Seems like a fun thing to try! Here are a couple of high-level thoughts:
- To state the probably-obvious, the utility here depends strongly on how well Polygeist does. "Plain C++"-to-affine translation will necessarily always be quite limited, and increasing its coverage seems like hard work. So while it doubtless works fine for Polybench, Rosetta may be a drastically different story.
- Hopefully, the thing being built here is "just glue" and contains no actual cleverness. That is, all the hard work happens in places that are more reusable in other contexts: Polygeist, CIRCT, and Calyx per se. With that in mind, maybe we should think about what is not covered by hlstool… perhaps hlstool has no interest in integrating with Polygeist for source-code ingestion, for instance?
Precisely: this is mostly supposed to be a "glue code" exercise to see how far we can get with the tools today. You're right that Polygeist will be the limitation here and so eventually, we'd want to see what other frontends we can use. For example, there are passes to convert the ControlFlow dialect cf
into scf
which could potentially allow us to play with more programs (albeit with none of the pipelining that the affine
flow gives us).
The long-term dream is of course to use @andrewb1999's AMC dialect as the only representation and come up with a frontend that really takes advantage of its abstractions.

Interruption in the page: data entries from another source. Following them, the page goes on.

(* ===== verification/WsSpec.v ===== *)
(** * The workload service against its specification

    For each entry point of WsCore.v an abstract specification (a relation
    between the process before, the status, and the registry and memory after)
    and the proof that the code refines it on every input its safety contract
    allows. *)

From S2P Require Import Prelude Effects RustStd Proto Platform SecretBox ProtectedMem X25519 Crypto.
From S2P Require Import Telemetry KeyTypes Process Registry Boundary WsCore.

Section spec.
Context `{Platform}.

(** [key_manager_generate_binding_keypair]: the key is stored before the size
    of the caller's buffer is looked at. *)
Definition GenerateBinding (algo_bytes : bytes) (expiry_secs out_uuid out_pubkey out_pubkey_len : N)
    (p : Proc) (st : Status) (k : gmap Uuid KeyRecord) (m : Memory) : Prop :=
  match HpkeAlgorithm_decode algo_bytes with
  | None => st = InvalidArgument ∧ untouched p k m
  | Some algo =>
      if decide (algo = x25519_suite) then
        ((st = CryptoError ∨
          st = UnsupportedAlgorithm ∧
          (i64_max < (proc_now p + Duration_from_secs expiry_secs) / nanos_per_sec)%Z) ∧
         untouched p k m) ∨
        ∃ r pubkey,
          created Binding (Duration_from_secs expiry_secs) (p_sys p) r ∧
          spec (meta r) = Binding x25519_suite pubkey ∧
          is_key_pair pubkey (mmap (private_key r)) ∧
          k = <[id (meta r) := r]> (p_keys p) ∧
          (if decide (out_pubkey_len = 32%N) then
             st = Success ∧
             m = write_bytes (write_bytes (p_mem p) out_uuid (Uuid_as_bytes (id (meta r))))
                   out_pubkey (PublicKey_as_bytes pubkey)
           else st = InvalidArgument ∧ m = p_mem p)
      else st = UnsupportedAlgorithm ∧ untouched p k m
  end.

(** [key_manager_open] *)
Definition OpenedFor (i : Uuid) (enc ciphertext aad : bytes) (out_pt out_pt_len : N)
    (p : Proc) (st : Status) (k : gmap Uuid KeyRecord) (m : Memory) : Prop :=
  k = p_keys p ∧
  match live_key p i with
  | Some r =>
      match spec (meta r) with
      | Binding _ _ =>
          match Opened (mmap (private_key r)) enc ciphertext aad with
          | None => st = DecryptionFailure ∧ m = p_mem p
          | Some pt =>
              if decide (out_pt_len = lenN pt)
              then st = Success ∧ m = write_bytes (p_mem p) out_pt pt
              else st = InvalidArgument ∧ m = p_mem p
          end
      | KemWithBindingPub _ _ _ => st = InternalError ∧ m = p_mem p
      end
  | None => st = NotFound ∧ m = p_mem p
  end.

Just to give context to this issue, I've already been using the Polygeist flow to go from C++->Affine->SCF->Calyx->Native Calyx->Verilog for the Polybench benchnmarks:
The code is here: https://github.com/cucapra/calyx-resource-eval/tree/main/polybench-affine/blas/gemm. I manually run Polygeist on C++ scripts to get mlir files. Then there's this other script that just runs the circt/mlir command line options: https://github.com/cucapra/calyx-resource-eval/blob/main/polybench-affine/utilities/gen-calyx.sh.
@rachitnigam Sorry for the delay on this - I was wondering how to get involved in the work Andrew referenced for adding support for the static scheduling flow in Calyx HLS. Is there any chance you'd be free for a chat early next week?
Hey @evanmwilliams! I'm unfortunately not super available these days. What do you think about starting a new thread our Zulip channel for calyx and starting a discussion about what to do next? I think the simplest thing to do is look at hlstool in the CIRCT repository and extracting out the Calyx based lowering flow from it. Then we can build upon it.